Repeat every entry below exactly as given.

Available records
************
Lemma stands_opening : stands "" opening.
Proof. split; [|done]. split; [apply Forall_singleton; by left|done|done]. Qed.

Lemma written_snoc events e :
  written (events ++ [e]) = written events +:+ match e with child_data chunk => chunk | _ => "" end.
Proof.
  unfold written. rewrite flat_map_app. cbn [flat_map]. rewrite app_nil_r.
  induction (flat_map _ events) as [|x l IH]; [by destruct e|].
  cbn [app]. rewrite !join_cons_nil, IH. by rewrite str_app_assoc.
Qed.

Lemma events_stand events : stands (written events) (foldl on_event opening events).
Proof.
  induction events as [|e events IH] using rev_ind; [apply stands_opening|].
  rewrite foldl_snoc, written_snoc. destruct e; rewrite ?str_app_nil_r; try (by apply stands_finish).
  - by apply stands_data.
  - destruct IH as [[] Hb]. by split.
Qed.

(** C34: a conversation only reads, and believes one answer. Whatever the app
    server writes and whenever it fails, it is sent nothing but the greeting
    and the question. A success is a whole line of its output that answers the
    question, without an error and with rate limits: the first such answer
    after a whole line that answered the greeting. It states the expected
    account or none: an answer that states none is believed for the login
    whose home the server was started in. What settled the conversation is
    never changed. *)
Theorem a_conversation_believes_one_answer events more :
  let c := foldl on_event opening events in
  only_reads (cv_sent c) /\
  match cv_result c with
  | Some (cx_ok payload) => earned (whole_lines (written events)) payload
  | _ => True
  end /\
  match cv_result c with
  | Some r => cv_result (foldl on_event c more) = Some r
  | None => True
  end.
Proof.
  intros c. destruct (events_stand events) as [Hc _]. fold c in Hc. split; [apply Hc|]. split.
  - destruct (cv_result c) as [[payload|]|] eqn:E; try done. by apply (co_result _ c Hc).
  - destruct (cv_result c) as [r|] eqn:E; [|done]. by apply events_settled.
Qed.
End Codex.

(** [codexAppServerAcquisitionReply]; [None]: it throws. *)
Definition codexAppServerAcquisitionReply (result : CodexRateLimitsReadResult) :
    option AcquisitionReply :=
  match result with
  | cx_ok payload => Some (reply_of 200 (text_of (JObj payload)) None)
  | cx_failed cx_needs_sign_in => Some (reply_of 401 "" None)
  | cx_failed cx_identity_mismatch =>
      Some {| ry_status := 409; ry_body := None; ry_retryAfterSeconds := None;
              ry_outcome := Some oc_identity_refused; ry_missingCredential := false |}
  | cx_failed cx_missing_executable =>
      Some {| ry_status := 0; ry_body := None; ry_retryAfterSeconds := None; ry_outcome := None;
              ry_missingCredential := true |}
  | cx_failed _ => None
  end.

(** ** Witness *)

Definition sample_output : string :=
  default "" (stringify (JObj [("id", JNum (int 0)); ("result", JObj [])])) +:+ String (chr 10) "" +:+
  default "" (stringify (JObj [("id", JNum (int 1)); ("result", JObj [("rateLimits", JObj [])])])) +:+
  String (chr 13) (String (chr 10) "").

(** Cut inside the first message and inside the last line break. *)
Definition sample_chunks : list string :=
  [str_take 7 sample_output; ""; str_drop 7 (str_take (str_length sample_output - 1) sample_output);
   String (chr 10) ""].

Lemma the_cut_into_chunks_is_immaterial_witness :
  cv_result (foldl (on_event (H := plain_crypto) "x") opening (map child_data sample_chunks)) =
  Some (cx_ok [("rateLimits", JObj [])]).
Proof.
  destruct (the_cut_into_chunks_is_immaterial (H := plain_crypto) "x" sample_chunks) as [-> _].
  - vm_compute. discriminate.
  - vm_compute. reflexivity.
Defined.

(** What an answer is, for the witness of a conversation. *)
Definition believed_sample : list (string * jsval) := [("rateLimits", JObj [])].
************
Solution to this exercise
Lemma stands_opening : stands "" opening.
Proof. split; [|done]. split; [apply Forall_singleton; by left|done|done]. Qed.

Lemma written_snoc events e :
  written (events ++ [e]) = written events +:+ match e with child_data chunk => chunk | _ => "" end.
Proof.
  unfold written. rewrite flat_map_app. cbn [flat_map]. rewrite app_nil_r.
  induction (flat_map _ events) as [|x l IH]; [by destruct e|].
  cbn [app]. rewrite !join_cons_nil, IH. by rewrite str_app_assoc.
Qed.

Lemma events_stand events : stands (written events) (foldl on_event opening events).
Proof.
  induction events as [|e events IH] using rev_ind; [apply stands_opening|].
  rewrite foldl_snoc, written_snoc. destruct e; rewrite ?str_app_nil_r; try (by apply stands_finish).
  - by apply stands_data.
  - destruct IH as [[] Hb]. by split.
Qed.

(** C34: a conversation only reads, and believes one answer. Whatever the app
    server writes and whenever it fails, it is sent nothing but the greeting
    and the question. A success is a whole line of its output that answers the
    question, without an error and with rate limits: the first such answer
    after a whole line that answered the greeting. It states the expected
    account or none: an answer that states none is believed for the login
    whose home the server was started in. What settled the conversation is
    never changed. *)
Theorem a_conversation_believes_one_answer events more :
  let c := foldl on_event opening events in
  only_reads (cv_sent c) /\
  match cv_result c with
  | Some (cx_ok payload) => earned (whole_lines (written events)) payload
  | _ => True
  end /\
  match cv_result c with
  | Some r => cv_result (foldl on_event c more) = Some r
  | None => True
  end.
Proof.
  intros c. destruct (events_stand events) as [Hc _]. fold c in Hc. split; [apply Hc|]. split.
  - destruct (cv_result c) as [[payload|]|] eqn:E; try done. by apply (co_result _ c Hc).
  - destruct (cv_result c) as [r|] eqn:E; [|done]. by apply events_settled.
Qed.
End Codex.

(** [codexAppServerAcquisitionReply]; [None]: it throws. *)
Definition codexAppServerAcquisitionReply (result : CodexRateLimitsReadResult) :
    option AcquisitionReply :=
  match result with
  | cx_ok payload => Some (reply_of 200 (text_of (JObj payload)) None)
  | cx_failed cx_needs_sign_in => Some (reply_of 401 "" None)
  | cx_failed cx_identity_mismatch =>
      Some {| ry_status := 409; ry_body := None; ry_retryAfterSeconds := None;
              ry_outcome := Some oc_identity_refused; ry_missingCredential := false |}
  | cx_failed cx_missing_executable =>
      Some {| ry_status := 0; ry_body := None; ry_retryAfterSeconds := None; ry_outcome := None;
              ry_missingCredential := true |}
  | cx_failed _ => None
  end.

(** ** Witness *)

Definition sample_output : string :=
  default "" (stringify (JObj [("id", JNum (int 0)); ("result", JObj [])])) +:+ String (chr 10) "" +:+
  default "" (stringify (JObj [("id", JNum (int 1)); ("result", JObj [("rateLimits", JObj [])])])) +:+
  String (chr 13) (String (chr 10) "").

(** Cut inside the first message and inside the last line break. *)
Definition sample_chunks : list string :=
  [str_take 7 sample_output; ""; str_drop 7 (str_take (str_length sample_output - 1) sample_output);
   String (chr 10) ""].

Lemma the_cut_into_chunks_is_immaterial_witness :
  cv_result (foldl (on_event (H := plain_crypto) "x") opening (map child_data sample_chunks)) =
  Some (cx_ok [("rateLimits", JObj [])]).
Proof.
  destruct (the_cut_into_chunks_is_immaterial (H := plain_crypto) "x" sample_chunks) as [-> _].
  - vm_compute. discriminate.
  - vm_compute. reflexivity.
Defined.

(** What an answer is, for the witness of a conversation. *)
Definition believed_sample : list (string * jsval) := [("rateLimits", JObj [])].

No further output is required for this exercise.